Experiment to scale pupils’ fear of certain things
There are numerous psychological processes related to pupil size, and the size of a person’s pupil can reveal these. However, a suitable experimental design is needed to derive specific inferences about how people learn to fear a specific thing. In the present study, the fear responses were measured using a pupil size scale. To achieve this, the study used simple tones. In addition, the intertrial interval was randomly selected to be 7, 9, or 11 s.
Experiment to teach pupils coping strategies
Teachers can use the Jar of Fears experiment to assess pupils’ phobias and teach coping strategies through a visual means. The Jar of Fears can be customised to fit specific phobias or general fears. You can download jar-making sheets that correspond to different fears on the internet or you can make a video explaining how to make one. The video is particularly useful for students who struggle with anxiety, so consider showing it to them in small groups or even to a whole class.
Effects of fear on human behavior
In determining the importance and valence of stimuli, the human brain uses three psychological processes. The amygdala and medial prefrontal cortex are responsible for threat perception. These areas are also associated with actions associated with threat behavior across species. A lession of either one of these areas can dissociate the threat perception and action components of fear.
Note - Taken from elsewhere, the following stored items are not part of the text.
(* ===== verification/Observe.v ===== *)
(** * Watching the sink

    The interface [Observed]: a ledger that watches what a sink is given, in a
    world where nothing else touches the ledger. The lemmas follow the helpers
    of the orchestrator that record events, and say which of its operations leave
    the ledger alone. *)

From S2P Require Import State.
From S2P Require Import Prelude GoStrings GoValue GoTime GoPath GoFS Protocol Config Adapter.
From S2P Require Import Storage Host Orchestrator Checks Run DemoWorld.

(** A sink that is watched by a ledger, in a world where nothing else touches
    the ledger. The sink may answer with any error. *)
Section observed.
Context {W : Type} `{Clock W} `{Exec W} `{Files W} `{StateFiles W} `{Entropy W} `{Cancellation W}.
Context `{UnicodeTables} `{YAML}.

(** [f] leaves what [get] reads of the world alone. *)
Definition quiet {T A} (get : W -> T) (f : W -> W * A) : Prop :=
  forall w, get (f w).1 = get w.

Record quiet_worker (ledger : W -> list (context * Event)) (worker : Worker W) : Prop := {
  qw_spawn : forall ctx spec, quiet ledger (Spawn worker ctx spec);
  qw_receive : quiet ledger (Receive worker);
  qw_wait : forall ctx, quiet ledger (Wait worker ctx)
}.

Class Observed (deps : Dependencies W) (sink : Sink W) (ledger : W -> list (context * Event)) : Prop := {
  obs_sink : dep_StorageSink deps = Some sink;
  obs_record : forall ctx e w, ledger (RecordEvent sink ctx e w).1 = ledger w ++ [(ctx, e)];
  obs_clock : quiet ledger time_Now;
  obs_now : forall f, dep_Now deps = Some f -> quiet ledger f;
  obs_rand : forall n, quiet ledger (rand_Read n);
  obs_env : quiet ledger write_env;
  obs_fs : forall fs w, ledger (set_state_fs fs w) = ledger w;
  obs_exec : forall ctx argv dir, quiet ledger (cmd_Output ctx argv dir);
  obs_cancel : forall ctx w, ledger (cancel ctx w) = ledger w;
  obs_factory : forall f ctx cfg w, dep_WorkerFactory deps = Some f ->
    ledger (f ctx cfg w).1 = ledger w /\
    forall worker, (f ctx cfg w).2 = Ok worker -> quiet_worker ledger worker
}.

(** The state store's files are touched by the state store only. *)
Class StateApart (deps : Dependencies W) : Prop := {
  sa_set : forall fs w, state_fs (set_state_fs fs w) = fs;
  sa_clock : quiet state_fs time_Now;
  sa_now : forall f, dep_Now deps = Some f -> quiet state_fs f;
  sa_env : quiet state_fs write_env;
  sa_sink : forall sink ctx e, dep_StorageSink deps = Some sink -> quiet state_fs (RecordEvent sink ctx e)
}.

(** [e] is [ev] as the sink gets it: completed from the request, with a time. *)
Definition recorded (req : Request) (deps : Dependencies W) (ctx : context) (ev : Event)
    (seen : context * Event) : Prop :=
  seen.1 = ctx /\ exists t,
    seen.2 = if IsZero (ev_Timestamp ev) then set_timestamp t (fill_event req deps ev)
             else fill_event req deps ev.

(** The event types of the program are their own normal form. *)
Definition typed (ev : Event) : Prop :=
  ev_Type ev <> "" /\ normalizeType (ev_Type ev) = ev_Type ev.

Context {deps : Dependencies W} {sink : Sink W} {ledger : W -> list (context * Event)}.
Context {Hobs : Observed deps sink ledger}.

Lemma now_quiet : quiet ledger (now deps).
Proof.
  intros w. unfold now. destruct (dep_Now deps) as [f|] eqn:E; [by apply (obs_now f) | apply obs_clock].
Qed.

Lemma set_type_id e : normalizeType (ev_Type e) = ev_Type e ->
  set_type (normalizeType (ev_Type e)) e = e.
Proof. intros ->. by destruct e. Qed.

Lemma Record_seen now newid ctx e w :
  typed e -> (forall f, now = Some f -> quiet ledger f) -> newid = None ->
  exists t, ledger (Record_ (mkRecorder (Some sink) now newid) ctx e w).1 =
    ledger w ++ [(ctx, if IsZero (ev_Timestamp e) then set_timestamp t e else e)].
Proof.
  intros [Hne Hn] Hnow ->. unfold Record_. cbn [rec_Sink rec_NewID]. rewrite set_type_id by done.
  apply eqb_false in Hne. rewrite Hne.
  destruct (IsZero (ev_Timestamp e)).
  - assert (ledger (recorder_now (mkRecorder (Some sink) now None) w).1 = ledger w) as Hq.
    { unfold recorder_now. cbn. destruct now as [f|]; [by apply (Hnow f) | apply obs_clock]. }
    destruct (recorder_now _ w) as [w1 t]. cbn in Hq. exists t. by rewrite obs_record, Hq.
  - exists 0%Z. by rewrite obs_record.
Qed.

Lemma typed_fill req ev : typed ev -> typed (fill_event req deps ev).
Proof. done. Qed.

Lemma recordStorageEvent_seen ctx req ev w :
  typed ev -> exists seen, recorded req deps ctx ev seen /\
    ledger (recordStorageEvent ctx req deps ev w).1 = ledger w ++ [seen].
Proof.
  intros Ht. unfold recordStorageEvent. rewrite obs_sink.
  set (e := fill_event req deps ev). change (ev_Timestamp e) with (ev_Timestamp ev).
  assert (typed e) as Hte by done. unfold recorded. fold e.
  destruct (IsZero (ev_Timestamp ev)) eqn:Ez.
  - pose proof (now_quiet w) as Hq. destruct (now deps w) as [w1 t]. cbn in Hq.
    assert (typed (set_timestamp t e)) as Ht1 by done.
    destruct (Record_seen (dep_Now deps) None ctx (set_timestamp t e) w1 Ht1 obs_now eq_refl)
      as [t' Hl].
    setoid_rewrite Hl. setoid_rewrite Hq. cbn [ev_Timestamp set_timestamp].
    destruct (IsZero t); (eexists (_, _); split; [split; [reflexivity|]; cbn; eexists; reflexivity
      | reflexivity]).
  - destruct (Record_seen (dep_Now deps) None ctx e w Hte obs_now eq_refl) as [t' Hl].
    change (ev_Timestamp e) with (ev_Timestamp ev) in Hl. rewrite Ez in Hl. setoid_rewrite Hl.
    exists (ctx, e). split; [split; [done | by exists 0%Z] | done].
Qed.

Lemma emit_seen ctx req ev s :
  typed ev -> exists seen, recorded req deps ctx ev seen /\
    ledger (emit ctx req deps ev s).1 = ledger s.1 ++ [seen].
Proof.
  intros Ht. destruct s as [w ws].
  destruct (recordStorageEvent_seen ctx req ev w Ht) as (x & Hx & Hl).
  exists x. split; [done|]. unfold emit. by destruct (recordStorageEvent _ _ _ _ _).
Qed.

Lemma emits_seen ctx req evs s :
  Forall typed evs -> exists seen, Forall2 (recorded req deps ctx) evs seen /\
    ledger (emits ctx req deps evs s).1 = ledger s.1 ++ seen.
Proof.
  intros Ht. revert s. induction Ht as [|ev evs Hev _ IH]; intros s.
  { exists []. rewrite app_nil_r. by split. }
  destruct (emit_seen ctx req ev s Hev) as (x & Hx & Hl).
  destruct (IH (emit ctx req deps ev s)) as (xs & Hxs & Hls).
  exists (x :: xs). split; [by constructor|]. unfold emits in *. cbn [foldl].
  by rewrite Hls, Hl, <- app_assoc.
Qed.

Lemma store_Transition_quiet store sid input :
  quiet ledger (store_Transition store sid input).
Proof.
  intros w. unfold store_Transition.
  assert (ledger (if IsZero (State.ti_Now input) then time_Now w else (w, time_zero)).1 = ledger w)
    as Hq by (destruct (IsZero _); [apply obs_clock | done]).
  destruct (if IsZero _ then _ else _) as [w1 wall]. cbn in Hq.
  pose proof (obs_env w1) as He. destruct (write_env w1) as [w2 env]. cbn in He.
  destruct (State.Transition _ _ _ _ _ _) as [[fs s] r]. cbn. rewrite obs_fs. congruence.
Qed.

Lemma run_transition_quiet store req sid to cx label s :
  ledger (run_transition store deps req sid to cx label s).1 = ledger s.1.
Proof.
  unfold run_transition. destruct store as [store|]; [|done]. destruct s as [w ws].
  pose proof (now_quiet w) as Hn. destruct (now deps w) as [w1 t].
  pose proof (store_Transition_quiet store sid
    (State.mkInput to cx (dep_OwnerID deps) (req_RequestID req) "" None None t) w1) as Hq.
  destruct (store_Transition _ _ _ _) as [w2 r]. cbn in *. congruence.
Qed.

Lemma generateID_quiet prefix : quiet ledger (generateID prefix).
Proof.
  intros w. unfold generateID. pose proof (obs_rand 12 w) as Hq.
  destruct (rand_Read 12 w) as [w1 [b|]]; done.
Qed.

(** ** The files of the state store *)

Context {Hsa : StateApart deps}.

Lemma now_files : quiet state_fs (now deps).
Proof.
  intros w. unfold now. destruct (dep_Now deps) as [f|] eqn:E; [by apply (sa_now f) | apply sa_clock].
Qed.

Lemma recordStorageEvent_files ctx req ev : quiet state_fs (recordStorageEvent ctx req deps ev).
Proof.
  intros w. unfold recordStorageEvent. destruct (dep_StorageSink deps) as [sk|] eqn:Es; [|done].
  assert (forall e w, state_fs (Record_ (mkRecorder (Some sk) (dep_Now deps) None) ctx e w).1
    = state_fs w) as Hrec.
  { intros e w0. unfold Record_. cbn [rec_Sink rec_NewID].
    destruct (_ =s ""); [done|]. destruct (IsZero _).
    - pose proof (now_files w0) as Hq. change (recorder_now _ w0) with (now deps w0).
      destruct (now deps w0) as [w1 t]. cbn in Hq. rewrite <- Hq. by apply sa_sink.
    - by apply sa_sink. }
  destruct (IsZero _); [|apply Hrec]. pose proof (now_files w) as Hq.
  destruct (now deps w) as [w1 t]. cbn in Hq. by rewrite Hrec.
Qed.

(** [store.Transition] as the handlers call it, on the session's file. *)
Lemma store_Transition_effect store sid input w w' r :
  plain sid -> store_Transition store sid input w = (w', r) ->
  match r with
  | Ok next =>
      State.sr_Lifecycle next = State.ti_To input /\
      (exists current, State.current_record (state_fs w) store sid = Ok current /\
         State.lstep (State.sr_Lifecycle current) (State.ti_To input)) /\
      State.Read (state_fs w') store sid = Ok (State.json_record next)
  | Err _ => ReadFile (state_fs w') (State.sessionPath store sid)
             = ReadFile (state_fs w) (State.sessionPath store sid)
  end.
Proof.
  intros Hp. unfold store_Transition.
  assert (state_fs (if IsZero (State.ti_Now input) then time_Now w else (w, time_zero)).1 = state_fs w)
    as Hq by (destruct (IsZero _); [apply sa_clock | done]).
  destruct (if IsZero _ then _ else _) as [w1 wall]. cbn in Hq.
  pose proof (sa_env w1) as He. destruct (write_env w1) as [w2 env]. cbn in He.
  destruct (State.Transition _ _ _ _ _ _) as [[fs s] r1] eqn:E. intros [= <- <-].
  apply State.Transition_effect in E as [_ E]; [|done]. rewrite sa_set. rewrite He, Hq in E.
  destruct r1 as [next|]; [|done]. destruct E as ((cur & Hcur & Hstep & ->) & Hread).
  split_and!; [done | by exists cur | done].
Qed.
End observed.

(** ** The concrete world *)

#[local] Existing Instances world_clock world_exec world_files world_state world_entropy world_cancel
  plain_tables demo_yaml.

Lemma world_worker_quiet evts result err : quiet_worker w_seen (world_worker evts result err).
Proof.
  constructor; [intros ctx spec w | intros w | intros ctx w]; cbn; try done; repeat case_match; done.
Qed.

Lemma world_observed worker :
  match worker with Ok wk => quiet_worker w_seen wk | Err _ => True end ->
  Observed (world_deps worker) world_sink w_seen.
Proof.
  intros Hw. constructor; try done. cbn. intros f ctx cfg w [= <-]. split; [done|].
  cbn. by intros wk ->.
Qed.

Lemma world_apart worker : StateApart (world_deps worker).
Proof. constructor; try done. by intros sink ctx e [= <-]. Qed.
The brainstem’s limbic system is also important in the decision-making process.
Create a worry jar with your child
If your child seems to have trouble dealing with worries, you can help them learn how to manage them by creating a worry jar. This is a great way to acknowledge worries without talking about them, and letting kids write down worries and emotions helps them release them. It’s a lot like burning paper to release feelings. A child can write as many worries as they wish. Once the worries have been written down, the jar can be used to address them.
Set up a jar of fears with your child
Setting up a jar of fears with your children is an excellent way to identify and reduce your child’s fearful behaviors. This activity allows your child to identify and acknowledge their triggers, while learning to cope with their fearful behaviors. You can even create a fairyland scenario using a jar filled with a spider. Children will enjoy seeing the spider in the jar and will feel better when the fear is not real.
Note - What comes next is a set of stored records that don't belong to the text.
(* ===== verification/RunTrace.v ===== *)
(** * The events of a run

    What [handleRun] of [Run.v] records, whatever the sink answers: the theorems
    say what a ledger that watches the sink ([Observe.v]) has seen when a run
    returns. *)

From S2P Require Import State.
From S2P Require Import Prelude GoStrings GoValue GoTime Protocol Config Adapter Storage Host.
From S2P Require Import Orchestrator Checks Run DemoWorld Observe.

Section observed.
Context {W : Type} `{Clock W} `{Exec W} `{Files W} `{StateFiles W} `{Entropy W} `{Cancellation W}.
Context `{UnicodeTables} `{YAML}.
Context (deps : Dependencies W) (sink : Sink W) (ledger : W -> list (context * Event)).
Context {Hobs : Observed deps sink ledger}.

(** ** Verification *)

Lemma runCheck_quiet ctx check : quiet ledger (runCheck ctx check ExecRunner).
Proof.
  intros w. unfold runCheck. pose proof (obs_clock w) as Hc. destruct (time_Now w) as [w1 st]. cbn in Hc.
  destruct (check_kind check =s EvidenceCommand).
  { destruct (_ && _); [done|]. cbn [Run ExecRunner]. unfold ExecRunner_Run.
    pose proof (obs_clock w1) as Hc1. destruct (time_Now w1) as [w2 start]. cbn in Hc1.
    destruct (command_argv check) as [|a argv]; [cbn; congruence|].
    match goal with |- context [cmd_Output ?c ?v ?d w2] =>
      pose proof (obs_exec c v d w2) as He; destruct (cmd_Output c v d w2) as [w3 [out oc]] end.
    pose proof (obs_clock w3) as Hc3. destruct (time_Now w3) as [w4 fin]. cbn in *.
    destruct oc; cbn; congruence. }
  destruct (check_kind check =s EvidenceManual).
  { destruct (_ =s _); [done|]. pose proof (obs_clock w1). destruct (time_Now w1). cbn in *. congruence. }
  destruct (check_kind check =s EvidenceArtifact); [|done].
  case_bool_decide; [done|]. pose proof (obs_clock w1). destruct (time_Now w1). cbn in *. congruence.
Qed.

Lemma run_checks_quiet ctx checks acc : quiet ledger (run_checks ctx checks ExecRunner acc).
Proof.
  revert acc. induction checks as [|c rest IH]; intros acc w; cbn [run_checks]; [done|].
  pose proof (runCheck_quiet ctx c w) as Hq. destruct (runCheck _ _ _ _) as [w1 [e|]]; [|done].
  rewrite IH. done.
Qed.

Definition verification_type (e : Event) : Prop :=
  ev_Type e ∈ [EventVerificationPassed; EventVerificationFailed; EventEvidenceCreated].

(** [x] is [e] as a recorder without ids hands it on. *)
Definition handed (ctx : context) (e : Event) (x : context * Event) : Prop :=
  x.1 = ctx /\ exists t, x.2 = if IsZero (ev_Timestamp e) then set_timestamp t e else e.

Lemma handed_work ctx e x : handed ctx e x -> ev_WorkID x.2 = ev_WorkID e.
Proof. intros (_ & t & ->). by destruct (IsZero _). Qed.

Lemma handed_type ctx e x : handed ctx e x -> ev_Type x.2 = ev_Type e.
Proof. intros (_ & t & ->). by destruct (IsZero _). Qed.

Lemma record_all_seen now ctx evs w :
  (forall f, now = Some f -> quiet ledger f) -> Forall typed evs ->
  exists n seen, ledger (record_all (mkRecorder (Some sink) now None) ctx evs w).1 = ledger w ++ seen /\
    Forall2 (handed ctx) (take n evs) seen /\ (evs <> [] -> n <> 0).
Proof.
  intros Hnow Ht. revert w. induction Ht as [|e evs Hte _ IH]; intros w; cbn [record_all].
  { exists 0, []. by rewrite app_nil_r. }
  destruct (Record_seen now None ctx e w Hte Hnow eq_refl) as [t Hl].
  set (x := if IsZero (ev_Timestamp e) then set_timestamp t e else e) in Hl.
  assert (handed ctx e (ctx, x)) as Hx by (split; [done|by exists t]).
  destruct (Record_ _ _ _ _) as [w1 [err|]]; cbn in Hl.
  - exists 1, [(ctx, x)]. split; [exact Hl|]. split; [|done].
    cbn [take]. rewrite take_0. by constructor.
  - destruct (IH w1) as (n & seen & Hs & Hall & _). exists (S n), ((ctx, x) :: seen). split.
    + rewrite Hs, Hl, <- app_assoc. reflexivity.
    + split; [by constructor|done].
Qed.

(** What the store is given by a verification that has gathered evidence: the
    verification's own event, under the ids of the run, and then its evidence.
    Without evidence (an error in place of a result) it has not passed. *)
Definition verified_events (runID workID : string) (vr : option VerificationResult)
    (seen : list (context * Event)) : Prop :=
  match vr with
  | None => seen = []
  | Some r =>
      (vr_Evidence r <> [] -> exists x rest o t,
         seen = x :: rest /\ x.2 = set_timestamp t (verification_storage_event (W := W) r o) /\
         vo_RunID o = runID /\ vo_WorkID o = workID /\
         Forall (fun y => ev_Type y.2 = EventEvidenceCreated) rest) /\
      (vr_Evidence r = [] -> vr_Passed r = false) /\
      Forall (fun y => ev_WorkID y.2 = workID) seen
  end.

Lemma RunPlan_seen ctx plan o w :
  vo_Runner o = None -> vo_StorageSink o = Some sink -> (forall f, vo_Now o = Some f -> quiet ledger f) ->
  exists seen, ledger (RunPlan ctx plan o w).1 = ledger w ++ seen /\
    Forall (fun '(c, e) => c = ctx /\ verification_type e) seen /\
    Forall (fun y => ev_WorkID y.2 = vo_WorkID o) seen /\
    forall r, (RunPlan ctx plan o w).2 = Ok r ->
      verified_events (vo_RunID o) (vo_WorkID o) (Some r) seen.
Proof.
  intros Hr Hs Hnow. unfold RunPlan. rewrite Hr.
  destruct (pl_Checks plan) as [|c cs].
  { exists []. rewrite app_nil_r. split_and!; [done..|]. intros r [= <-]. by split. }
  pose proof (run_checks_quiet ctx (c :: cs) (mkResult true [] "") w) as Hq.
  destruct (run_checks _ _ _ _ _) as [w1 [r1|]]; cbn in Hq; [|exists []; by rewrite app_nil_r].
  destruct (vr_Evidence r1) as [|e1 es1].
  { exists []. rewrite app_nil_r. split_and!; [done..|]. intros r [= <-]. by split. }
  set (r2 := mkResult _ _ _). unfold recordVerificationStorage. rewrite Hs.
  assert (Forall typed (verification_events r2 o)) as Ht.
  { unfold verification_events. constructor; [split; cbn; by destruct (vr_Passed r1)|].
    apply Forall_forall. intros e He. apply list_elem_of_fmap in He as (x & -> & _). done. }
  destruct (record_all_seen (vo_Now o) ctx (verification_events r2 o) w1 Hnow Ht)
    as (n & seen & Hl & Hall & Hn). unfold verification_events in Hall, Hn.
  destruct n as [|n]; [by destruct Hn|]. cbn [take] in Hall.
  apply Forall2_cons_inv_l in Hall as (x & rest & Hx & Hrest & ->).
  assert (Forall (fun y => ev_WorkID y.2 = vo_WorkID o) (x :: rest)) as Hwork.
  { constructor; [by rewrite (handed_work _ _ _ Hx)|]. eapply Forall2_Forall_r; [exact Hrest|].
    apply Forall_take, Forall_forall. intros e He y Hy. rewrite (handed_work _ _ _ Hy).
    by apply list_elem_of_fmap in He as (? & -> & _). }
  assert (Forall (fun y => y.1 = ctx /\ ev_Type y.2 = EventEvidenceCreated) rest) as Hev.
  { eapply Forall2_Forall_r; [exact Hrest|]. apply Forall_take, Forall_forall.
    intros e He y Hy. split; [apply Hy|]. rewrite (handed_type _ _ _ Hy).
    by apply list_elem_of_fmap in He as (? & -> & _). }
  exists (x :: rest). split_and!; [| |exact Hwork|].
  - rewrite <- Hq, <- Hl. destruct (record_all _ _ _ _) as [w2 [err|]]; done.
  - constructor.
    + destruct x as [c0 e0]. split; [apply Hx|]. unfold verification_type.
      rewrite (handed_type _ _ _ Hx : ev_Type e0 = _). cbn. destruct (vr_Passed r1); in_list.
    + eapply Forall_impl; [exact Hev|]. intros [c0 e0] [H1' H2']. cbn in *. split; [done|].
      unfold verification_type. rewrite H2'. in_list.
  - intros r Hok. destruct (record_all _ _ _ _) as [w2 [err|]]; [done|]. cbn in Hok. injection Hok as <-.
    split_and!; [|done|exact Hwork]. intros _. destruct Hx as (_ & t & Hx). exists x, rest, o, t. split_and!; try done.
    eapply Forall_impl; [exact Hev|]. by intros y [_ ?].
Qed.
Practice coping strategies with your child
As a parent, you have the opportunity to model positive coping strategies for your child. By discussing your own feelings and how they might affect your child, you can help them learn how to manage their fears. The more your child knows how to cope with fear, the better prepared they will be for whatever comes their way. This is true in both the short and long term. To develop positive coping skills, talk about them every day with your child and try different techniques.
Learn to code to make your own app or game
To learn to code, you’ll need a computer with a few basic skills. Computers can understand words, do calculations, and understand the context of an activity. The key to coding is to take advantage of that ability. Think of the way you would adjust a recipe for a 3-year-old: you’d have to include pictures and other roundabout ways to achieve the same effect. Coders must understand this behavior, and tailor instructions to the needs of the computer.
Although critics have criticized Crichton’s book as inaccurate and sensationalized, the author’s characterization of climate science is largely accurate. The author also lists dozens of credible sources in his bibliography. The Heartland Institute has been active in the climate change debate for over a decade. Many of the experts listed in the State of Fear are members of the Heartland Institute. State of Jar of Fears also includes links to research on the environmental issue and to the environmental movement.